If you enjoyed The Hate U Give and want to read something similar, look no further than How We Fight For Our Lives.

Small Great Things, by Jodi Picoult

Jodi Picoult’s Small Great Things, even though she is white and wrote a book on a prejudice she knows nothing about, is still a work of remarkable achievement despite its critics.

Those looking for books similar to The Hate U Give will find the novel’s focus on racism, prejudice, privilege, justice, and injustice compelling.

Ruth Jefferson, a black labor and delivery nurse with over two decades of experience, is the central character in Small Great Things, a true story based on real events. As a result of the white supremacist parents’ disapproval, one of Ruth’s patients is reassigned.

When Ruth is alone on the ward and their baby goes into cardiac arrest, she is torn between her duty as a nurse and the hospital’s orders, and she hesitates to administer CPR because of this.

Within a short time, Ruth finds herself at the center of an investigation into the baby’s death. What hope does she have in a white public defender who has no idea what she is going through?

Acclaimed author Jodi Picoult delivers a heartbreaking look at humanity in her debut novel, Small Great Things.

Long Way Down, by Jason Reynolds

Long Way Down, by Jason Reynolds

Readers of books such as The Hate U Give are likely to enjoy Long Way Down by author Jason Reynolds, who has been cited as an inspiration by Angie Thomas.

As Will rides the elevator down from his 8th-floor apartment, he decides whether or not to take revenge on the man responsible for his Brother’s murder in one minute-long poetic burst.

Each floor of the elevator brings a new person who is somehow connected to him and his brother, reshaping his decision-making process.

Long Way Down is a literary work of art that engages the reader on many levels and offers a unique vantage point on a difficult subject. To explore the themes of duty, honor, and revenge as they relate to the senseless killings perpetrated by teenagers using guns, Reynolds goes in search of the truth about this epidemic.

Speak, by Laurie Halse Anderson

Mental health issues such as post-traumatic stress disorder (PTSD) and sexual assault trauma are also addressed in Speak. At a summer party, Melinda Sordino meets Andy Evans, a charming high school senior, just as she is about to begin her freshman year of high school.
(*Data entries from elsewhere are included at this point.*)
(* ===== verification/Lcs.v ===== *)
(** * Longest common subsequences

    The reference notion that the diff code is judged against: [lcs a b] is
    the length of the longest list that is a subsequence of both, and the
    lemmas about it that a divide-and-conquer algorithm needs. *)

From S2P Require Import Prelude.
From Stdlib Require Import ZArith.
From stdpp Require Import base list numbers.
Open Scope Z_scope.

Section Lcs.
Context {A : Type} `{EqDecision A}.
Implicit Types a b c : list A.

Fixpoint lcs (a : list A) : list A -> Z :=
  match a with
  | [] => fun _ => 0
  | x :: a' =>
      fix go (b : list A) : Z :=
        match b with
        | [] => 0
        | y :: b' => if decide (x = y) then 1 + lcs a' b' else Z.max (lcs a' b) (go b')
        end
  end.

Lemma lcs_nil_l b : lcs [] b = 0.
Proof. done. Qed.

Lemma lcs_nil_r a : lcs a [] = 0.
Proof. by destruct a. Qed.

Lemma lcs_cons x y a b :
  lcs (x :: a) (y :: b) =
  if decide (x = y) then 1 + lcs a b else Z.max (lcs a (y :: b)) (lcs (x :: a) b).
Proof. done. Qed.

Lemma sublist_tail x c a : sublist (x :: c) a -> sublist c a.
Proof.
  intros H. rewrite <- H. by apply sublist_skip || (constructor; done).
Qed.

Lemma sublist_cons_tail z c x a : sublist (z :: c) (x :: a) -> sublist c a.
Proof.
  intros H. apply sublist_cons_r in H as [H|(c' & H1 & H2)].
  - by eapply sublist_tail.
  - by simplify_eq.
Qed.

Lemma lcs_upper a : forall b c, sublist c a -> sublist c b -> zlen c <= lcs a b.
Proof.
  induction a as [|x a IHa].
  { intros b c H _. apply sublist_nil_r in H as ->. done. }
  induction b as [|y b IHb]; intros c Ha Hb.
  { apply sublist_nil_r in Hb as ->. done. }
  rewrite lcs_cons. case_decide as Hxy.
  - subst y. destruct c as [|z c].
    { pose proof (IHa b [] (sublist_nil_l _) (sublist_nil_l _)). unfold zlen in *; simpl in *; lia. }
    rewrite zlen_cons.
    pose proof (IHa b c (sublist_cons_tail _ _ _ _ Ha) (sublist_cons_tail _ _ _ _ Hb)). lia.
  - apply sublist_cons_r in Ha as [Ha|(c1 & -> & Ha)].
    { pose proof (IHa (y :: b) c Ha Hb). lia. }
    apply sublist_cons_r in Hb as [Hb|(c2 & Heq & Hb)]; [|by simplify_eq].
    pose proof (IHb (x :: c1) ltac:(by apply sublist_skip) Hb). lia.
Qed.

Lemma lcs_attained a : forall b, exists c, sublist c a /\ sublist c b /\ zlen c = lcs a b.
Proof.
  induction a as [|x a IHa].
  { intros b. exists []. repeat split; auto using sublist_nil_l. }
  induction b as [|y b IHb].
  { exists []. repeat split; auto using sublist_nil_l. }
  rewrite lcs_cons. case_decide as Hxy.
  - subst y. destruct (IHa b) as (c & H1 & H2 & H3). exists (x :: c).
    rewrite zlen_cons. split; [by apply sublist_skip|]. split; [by apply sublist_skip|]. lia.
  - destruct (Z.max_spec (lcs a (y :: b)) (lcs (x :: a) b)) as [[_ ->]|[_ ->]].
    + destruct IHb as (c & H1 & H2 & H3). exists c. eauto using sublist_cons.
    + destruct (IHa (y :: b)) as (c & H1 & H2 & H3). exists c. eauto using sublist_cons.
Qed.

Lemma lcs_unique a b n :
  (exists c, sublist c a /\ sublist c b /\ zlen c = n) ->
  (forall c, sublist c a -> sublist c b -> zlen c <= n) -> lcs a b = n.
Proof.
  intros (c & H1 & H2 & H3) Hmax. apply Z.le_antisymm.
  - destruct (lcs_attained a b) as (c' & ? & ? & <-). auto.
  - subst n. by apply lcs_upper.
Qed.

Lemma lcs_nonneg a b : 0 <= lcs a b.
Proof. apply (lcs_upper a b []); apply sublist_nil_l. Qed.

Lemma sublist_rev c a : sublist c a -> sublist (rev c) (rev a).
Proof.
  induction 1 as [|x c a H IH|x c a H IH]; simpl.
  - constructor.
  - by apply sublist_app.
  - by apply sublist_inserts_r.
Qed.

Lemma lcs_rev a b : lcs (rev a) (rev b) = lcs a b.
Proof.
  apply lcs_unique.
  - destruct (lcs_attained a b) as (c & H1 & H2 & H3). exists (rev c).
    unfold zlen in *. rewrite length_rev. auto using sublist_rev.
  - intros c H1%sublist_rev H2%sublist_rev. rewrite rev_involutive in *.
    pose proof (lcs_upper a b (rev c) H1 H2). unfold zlen in *. by rewrite length_rev in *.
Qed.

Lemma lcs_sym a b : lcs a b = lcs b a.
Proof.
  apply lcs_unique.
  - destruct (lcs_attained b a) as (c & H1 & H2 & H3). eauto.
  - intros c H1 H2. by apply lcs_upper.
Qed.

(** A common prefix can be taken off both sides. *)
Lemma lcs_app_prefix p a b : lcs (p ++ a) (p ++ b) = zlen p + lcs a b.
Proof.
  induction p as [|x p IH]; [done|].
  cbn [app]. rewrite lcs_cons, decide_True, IH, zlen_cons by done. lia.
Qed.

Lemma lcs_app_suffix a b p : lcs (a ++ p) (b ++ p) = lcs a b + zlen p.
Proof.
  rewrite <- lcs_rev, !rev_app_distr, lcs_app_prefix, lcs_rev.
  unfold zlen. rewrite length_rev. lia.
Qed.

(** Hirschberg's observation. *)
Lemma lcs_split_le a1 a2 b i :
  lcs a1 (take i b) + lcs a2 (drop i b) <= lcs (a1 ++ a2) b.
Proof.
  destruct (lcs_attained a1 (take i b)) as (c1 & H1 & H2 & <-).
  destruct (lcs_attained a2 (drop i b)) as (c2 & H3 & H4 & <-).
  rewrite <- zlen_app. apply lcs_upper; [by apply sublist_app|].
  rewrite <- (take_drop i b). by apply sublist_app.
Qed.

Lemma lcs_split_attained a1 a2 b :
  exists i, (i <= length b)%nat /\ lcs a1 (take i b) + lcs a2 (drop i b) = lcs (a1 ++ a2) b.
Proof.
  destruct (lcs_attained (a1 ++ a2) b) as (c & H1 & H2 & H3).
  apply sublist_app_r in H1 as (c1 & c2 & -> & Hc1 & Hc2).
  apply sublist_app_l in H2 as (b1 & b2 & -> & Hb1 & Hb2).
  exists (length b1). split; [rewrite length_app; lia|].
  apply Z.le_antisymm; [apply lcs_split_le|].
  rewrite <- H3, zlen_app, take_app_length, drop_app_length.
  pose proof (lcs_upper _ _ _ Hc1 Hb1). pose proof (lcs_upper _ _ _ Hc2 Hb2). lia.
Qed.

Lemma lcs_best_split a1 a2 b i :
  (forall k, (k <= length b)%nat ->
     lcs a1 (take k b) + lcs a2 (drop k b) <= lcs a1 (take i b) + lcs a2 (drop i b)) ->
  lcs a1 (take i b) + lcs a2 (drop i b) = lcs (a1 ++ a2) b.
Proof.
  intros Hbest. apply Z.le_antisymm; [apply lcs_split_le|].
  destruct (lcs_split_attained a1 a2 b) as (k & Hk & <-). auto.
Qed.

(** A one-element list. *)
Lemma lcs_singleton x b : lcs [x] b = if decide (x ∈ b) then 1 else 0.
Proof.
  induction b as [|y b IH]; [done|].
  rewrite lcs_cons, !lcs_nil_l, IH. destruct (decide (x = y)) as [->|Hxy].
  - rewrite decide_True; [done|apply elem_of_cons; by left].
  - case_decide as Hb.
    + rewrite decide_True; [done|apply elem_of_cons; by right].
    + rewrite decide_False; [done|by intros [?|?]%elem_of_cons].
Qed.

End Lcs.

(** ** Marks

    [kept m l]: the elements of [l] whose mark in [m] is [false]. *)
Section Kept.
Context {A : Type}.

Fixpoint kept (m : list bool) (l : list A) : list A :=
  match m, l with
  | c :: m', x :: l' => if c then kept m' l' else x :: kept m' l'
  | _, _ => []
  end.

Lemma kept_app m1 m2 (l1 l2 : list A) :
  length m1 = length l1 -> kept (m1 ++ m2) (l1 ++ l2) = kept m1 l1 ++ kept m2 l2.
Proof.
  revert l1. induction m1 as [|c m1 IH]; intros [|x l1] H; simplify_eq/=; [done|].
  rewrite IH by done. by destruct c.
Qed.

Lemma kept_all_false (l : list A) : kept (repeat false (length l)) l = l.
Proof. induction l; simpl; congruence. Qed.

Lemma kept_all_true (l : list A) : kept (repeat true (length l)) l = [].
Proof. by induction l. Qed.

Lemma kept_sublist m (l : list A) : sublist (kept m l) l.
Proof.
  revert l. induction m as [|c m IH]; intros [|x l]; simpl; auto using sublist_nil_l.
  destruct c; [by constructor|by constructor].
Qed.

End Kept.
Andy rapes Melinda at that party.

It is difficult for Melinda to express what happened to her or even how she is feeling, so she retreats into her own thoughts and avoids interacting with others.

In the eyes of her parents, teachers, and peers, her silence is a way to get attention, which only worsens her feelings of loneliness. Is David Patrakis going to be the catalyst that finally gets Melinda to speak up? Mr. Freeman, her beloved art teacher? Or what if Andy begins a new relationship?

As she examines the effects of trauma and the ways in which victims are treated, Laurie Halse Anderson takes us on a harrowing journey. Those looking for more books like The Hate U Give will find much to be moved by in Speak, which depicts the fear and personal strength that go into speaking up and the devastating consequences of not doing so.